TASK OBJECTIVE
All lines up to and including the one that contains "Definition int_min : Z := - 2 ^ 31." are to be transcribed exactly, starting from the first line of the records.

Data items:
Definition rd_decimal (l : flocals) (c : Z) : bool * flocals :=
  let r := add_ascii_double (f_result l) c in
  (r.1, FL (start_value l) (minus l) r.2 (dec_exp l - 1) (exp l)).

Definition rd_integer (l : flocals) (c : Z) : bool * flocals :=
  let r := add_ascii_double (f_result l) c in
  (r.1, FL (start_value l) (minus l) r.2 (dec_exp l) (exp l)).

Definition int_max : Z := 2 ^ 31 - 1.
Definition int_min : Z := - 2 ^ 31.

Definition set_exp (l : flocals) (e : Z) : flocals :=
  FL (start_value l) (minus l) (f_result l) (dec_exp l) e.

Definition add_exp (l : flocals) (c : Z) : option (bool * flocals) :=
  '(ok, e) ← add_ascii_signed 10 int_min int_max (exp l) c; Some (ok, set_exp l e).

Definition sub_exp (l : flocals) (c : Z) : option (bool * flocals) :=
  '(ok, e) ← sub_ascii 10 int_min int_max (exp l) c; Some (ok, set_exp l e).

Definition set_minus (l : flocals) : flocals :=
  FL (start_value l) true (f_result l) (dec_exp l) (exp l).

Definition f_body (s : fstate) (ch : Z) (l : flocals) : move fstate flocals :=
  match s with
  | f_init =>
      match start_value l with
      | None => Eps regular_init l
      | Some _ => if in_whitelist (chars "eE.") ch then Eps after_dec l else Eps after_dot l
      end
  | regular_init =>
      if in_whitelist [32; 9] ch then Take regular_init l
      else if ch =? chr "+" then Take f_has_sign l
      else if ch =? chr "-" then Take f_has_sign (set_minus l)
      else Eps f_has_sign l
  | f_has_sign =>
      if ch =? chr "." then Take leading_dot l
      else if ch =? chr "0" then Take f_zero l
      else if in_whitelist decimal_chars ch then Eps f_dec l
      else Stay
  | f_zero => if ch =? chr "." then Take trailing_dot l else Stay
  | f_dec =>
      if in_whitelist decimal_chars ch then checked (rd_integer l ch) f_dec integer_overflow
      else if in_whitelist (chars "eE.") ch then Eps after_dec l
      else Stay
  | after_dec =>
      if in_whitelist (chars "eE") ch then Take has_e l
      else if ch =? chr "." then Take trailing_dot l
      else Stay
  | leading_dot =>
      if in_whitelist decimal_chars ch then checked (rd_decimal l ch) after_dot exponent_underflow
      else Stay
  | trailing_dot => Eps after_dot l
  | after_dot =>
      if in_whitelist decimal_chars ch then checked (rd_decimal l ch) after_dot exponent_underflow
      else if in_whitelist (chars "eE") ch then Take has_e l
      else Stay
  | has_e =>
      if ch =? chr "+" then Take has_plus_after_e l
      else if ch =? chr "-" then Take has_minus_after_e l
      else if in_whitelist decimal_chars ch then guarded (add_exp l ch) pos_exp exponent_overflow
      else Stay
  | has_plus_after_e =>
      if in_whitelist decimal_chars ch then guarded (add_exp l ch) pos_exp exponent_overflow else Stay
  | has_minus_after_e =>
      if in_whitelist decimal_chars ch then guarded (sub_exp l ch) neg_exp exponent_underflow else Stay
  | pos_exp =>
      if in_whitelist decimal_chars ch then guarded (add_exp l ch) pos_exp exponent_overflow else Stay
  | neg_exp =>
      if in_whitelist decimal_chars ch then guarded (sub_exp l ch) neg_exp exponent_underflow else Stay
  end.

Definition f_fsm : fsm fstate flocals := Fsm f_kind f_body.

Definition max_double_exponent : Z := 511.

Definition power_table : list double :=
  map (fun k => of_int (10 ^ k)) [1; 2; 4; 8; 16; 32; 64; 128; 256].

(** The scaling loop: one bit of the exponent per round, nine of them for an
    exponent up to 511. *)
Fixpoint scale_loop (f : double -> double -> double) (table : list double) (n : Z) (x : double) : double :=
  match table with
  | [] => x
  | p :: table' => if n =? 0 then x else scale_loop f table' (Z.shiftr n 1) (if Z.odd n then f x p else x)
  end.

Definition scale (e : Z) (x : double) : double :=
  if e <? 0 then scale_loop ddiv power_table (- e) x else scale_loop dmul power_table e x.

Definition f_start (start : option double) (negative : bool) : flocals :=
  match start with
  | None => FL None false dzero 0 0
  | Some x =>
      if SFltb x dzero then FL start true (SFopp x) 0 0
      else FL start negative x 0 0
  end.

(** What the consumer gets.  The sum of the two exponents is an [int]: when it
    overflows, the behaviour is undefined from there on.  The parser then yields
    the mark [Overflowed], which stands for any value (or none at all); it is
    carried along so that the theorems can tell whether the parser got there.
    ([dec_exp] itself only overflows behind 2^31 decimal places.) *)
Inductive real := Real (d : double) | Overflowed.

Definition read_floating_point (start : option double) (negative : bool) (ps : parser_state)
    : option (parser_state * option real) :=
  match run_fsm f_fsm f_init (f_start start negative) ps with
  | None => None
  | Some (ps', l) =>
      if accepted (code ps') then
        match fit int_min int_max (dec_exp l), fit int_min int_max (exp l + dec_exp l) with
        | Some _, Some e =>
            if e <? - max_double_exponent then Some (set_code ps' exponent_underflow, None)
            else if max_double_exponent <? e then Some (set_code ps' exponent_overflow, None)
            else
              let x := scale e (f_result l) in
              Some (ps', Some (Real (if minus l then SFopp x else x)))
        | _, _ => Some (ps', Some Overflowed)
        end
      else Some (ps', None)
  end.

(** ** [read_negative_number] and [read_positive_number] *)

Inductive number := NInt (z : Z) | NUint (z : Z) | NDouble (d : double) | NOverflowed.

Definition of_real (x : real) : number := match x with Real d => NDouble d | Overflowed => NOverflowed end.

(** The states of both machines; [neg] selects one of them. *)
Inductive nstate :=
  | n_init | n_zero | n_start_bin | n_bin | n_start_oct | n_oct | n_start_hex | n_hex | n_dec
  | n_dot | n_done.

Record nlocals := NL { n_result : Z; disabled : bool; out : option number }.

Definition n_kind (s : nstate) : state_kind :=
  match s with
  | n_dot => unstable
  | n_zero | n_bin | n_oct | n_hex | n_dec | n_done => term
  | _ => nonterm
  end.

Definition n_digit (neg : bool) (base : Z) (l : nlocals) (c : Z) (target : nstate) : move nstate nlocals :=
  let r := if neg then sub_ascii base (- 2 ^ 63) (2 ^ 63 - 1) (n_result l) c
           else Some (add_ascii base (2 ^ 64 - 1) (n_result l) c) in
  guarded ('(ok, x) ← r; Some (ok, NL x (disabled l) (out l))) target
    (if neg then integer_underflow else integer_overflow).

(** The call of [read_floating_point], with [disabled = true]. *)
Definition n_float (neg : bool) (start : nlocals -> double) (l : nlocals) (ps : parser_state)
    : option (parser_state * nlocals) :=
  match read_floating_point (Some (start l)) neg ps with
  | Some (ps', Some d) => Some (ps', NL (n_result l) true (Some (of_real d)))
  | Some (ps', None) => Some (ps', NL (n_result l) true (out l))
  | None => None
  end.

Definition n_body (neg : bool) (s : nstate) (ch : Z) (l : nlocals) : move nstate nlocals :=
  match s with
  | n_init =>
      if ch =? chr "." then Sub (n_float neg (fun _ => dzero)) n_done
      else if ch =? chr "0" then Take n_zero l
      else Eps n_dec l
  | n_zero =>
      if in_whitelist (chars "bB") ch then Take n_start_bin l
      else if in_whitelist (chars "xX") ch then Take n_start_hex l
      else if ch =? chr "." then Take n_dot l
      else Eps n_oct l
  | n_start_bin => Eps n_bin l
  | n_bin => if in_whitelist (chars "01") ch then n_digit neg 2 l ch n_bin else Stay
  | n_start_oct => Eps n_oct l
  | n_oct => if in_whitelist octal_chars ch then n_digit neg 8 l ch n_oct else Stay
  | n_start_hex => Eps n_hex l
  | n_hex => if in_whitelist hexadecimal_chars ch then n_digit neg 16 l ch n_hex else Stay
  | n_dec =>
      if in_whitelist decimal_chars ch then n_digit neg 10 l ch n_dec
      else if in_whitelist (chars "eE") ch then Sub (n_float neg (fun l => of_int (n_result l))) n_done
      else if ch =? chr "." then Take n_dot l
      else Stay
  | n_dot => Sub (n_float neg (fun l => of_int (n_result l))) n_done
  | n_done => Stay
  end.

Definition n_fsm (neg : bool) : fsm nstate nlocals := Fsm n_kind (n_body neg).

Definition read_signed_number (neg : bool) (o : option number) (ps : parser_state)
    : option (parser_state * option number) :=
  match run_fsm (n_fsm neg) n_init (NL 0 false o) ps with
  | Some (ps', l) =>
      Some (ps', if negb (disabled l) && accepted (code ps')
                 then Some (if neg then NInt (n_result l) else NUint (n_result l)) else out l)
  | None => None
  end.

Definition read_negative_number := read_signed_number true.
Definition read_positive_number := read_signed_number false.

(** ** [read_number] *)

Inductive mstate := m_init | m_done.

Definition m_kind (s : mstate) : state_kind := match s with m_init => nonterm | m_done => term end.

Definition m_float (o : option number) (ps : parser_state) : option (parser_state * option number) :=
  match read_floating_point (Some dzero) false ps with
  | Some (ps', Some d) => Some (ps', Some (of_real d))
  | Some (ps', None) => Some (ps', o)
  | None => None
  end.

Definition m_body (s : mstate) (ch : Z) (o : option number) : move mstate (option number) :=
  match s with
  | m_init =>
      if in_whitelist [32; 9] ch then Take m_init o
      else if ch =? chr "+" then Sub (behind read_positive_number) m_done
      else if ch =? chr "-" then Sub (behind read_negative_number) m_done
      else if ch =? chr "." then Sub m_float m_done
      else Sub read_positive_number m_done
  | m_done => Stay
  end.

Definition m_fsm : fsm mstate (option number) := Fsm m_kind m_body.

Definition read_number (ps : parser_state) : option (parser_state * option number) :=
  run_fsm m_fsm m_init None ps.

(** ** The number parsers always return *)

Definition f_rank (s : fstate) : nat :=
  match s with
  | f_init => 5 | regular_init => 4 | f_has_sign => 3 | f_dec => 2 | after_dec | trailing_dot => 1 | _ => 0
  end.

(** The digits that a text goes on with, and how far they can take an exponent. *)
Definition digits_of (r : list Z) : list Z := run_of (in_whitelist decimal_chars) r.

Fixpoint small_runs (r : list Z) : bool :=
  match r with
  | [] => true
  | _ :: t => (value 10 (digits_of r) <=? 2 ^ 30) && small_runs t
  end.

(** A text of at most 2^30 bytes, none of whose numerals exceeds 2^30: neither an
    exponent nor the count of the decimal places is then close to the limits. *)
Definition small_exponents (r : list Z) : bool := (Z.of_nat (length r) <=? 2 ^ 30) && small_runs r.

Lemma small_exponents_tl c r : small_exponents (c :: r) = true -> small_exponents r = true.
Proof.
  unfold small_exponents. cbn [small_runs length]. rewrite !andb_true_iff, !Z.leb_le. intros (? & _ & ?). split; [lia|done].
Qed.

Lemma small_exponents_suffix r t : suffix t r -> small_exponents r = true -> small_exponents t = true.
Proof.
  intros [k ->]. induction k as [|c k IH]; [done|]. cbn [app]. intros H%small_exponents_tl. auto.
Qed.

Lemma small_exponents_here r : small_exponents r = true -> Z.of_nat (length r) <= 2 ^ 30 /\ value 10 (digits_of r) <= 2 ^ 30.
Proof.
  unfold small_exponents. rewrite andb_true_iff, Z.leb_le. intros [H1 H2]. split; [done|].
  destruct r as [|c r]; [vm_compute; congruence|]. cbn [small_runs] in H2. apply andb_prop in H2 as [H2 _]. by apply Z.leb_le.
Qed.

(** The sign of the exponent in the states that collect it. *)
Definition exp_sign (s : fstate) : option sign :=
  match s with pos_exp => Some Pos | neg_exp => Some Neg | _ => None end.

(** The exponent stays a number of its type, with the sign of the state; in a
    text with small exponents ([p = false]) both exponents stay below 2^30. *)
Definition f_inv (p : bool) (s : fstate) (l : flocals) (r : list Z) : Prop :=
  match exp_sign s with
  | Some g => 0 <= signed g (exp l) /\ in_limits int_min int_max g (exp l) = true
  | None => exp l = 0
  end /\
  (p = false -> small_exponents r = true /\ Z.of_nat (length r) - 2 ^ 30 <= dec_exp l <= 0 /\
    match exp_sign s with
    | Some g => signed g (value_from g 10 (exp l) (digits_of r)) <= 2 ^ 30
    | None => True
    end).

Lemma value_from_grows g x ds :
  0 <= signed g x -> Forall (fun c => in_whitelist decimal_chars c = true) ds ->
  signed g x <= signed g (value_from g 10 x ds).
Proof.
  intros Hx Hds. revert x Hx. induction Hds as [|c ds Hc _ IH]; intros x Hx; [done|].
  pose proof (digit_range 10 c ltac:(unfold is_base; lia) Hc) as Hd. cbn [value_from fold_left].
  etrans; [|apply IH]; destruct g; cbn [signed] in *; nia.
Qed.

YOUR RESPONSE
Definition rd_decimal (l : flocals) (c : Z) : bool * flocals :=
  let r := add_ascii_double (f_result l) c in
  (r.1, FL (start_value l) (minus l) r.2 (dec_exp l - 1) (exp l)).

Definition rd_integer (l : flocals) (c : Z) : bool * flocals :=
  let r := add_ascii_double (f_result l) c in
  (r.1, FL (start_value l) (minus l) r.2 (dec_exp l) (exp l)).

Definition int_max : Z := 2 ^ 31 - 1.
Definition int_min : Z := - 2 ^ 31.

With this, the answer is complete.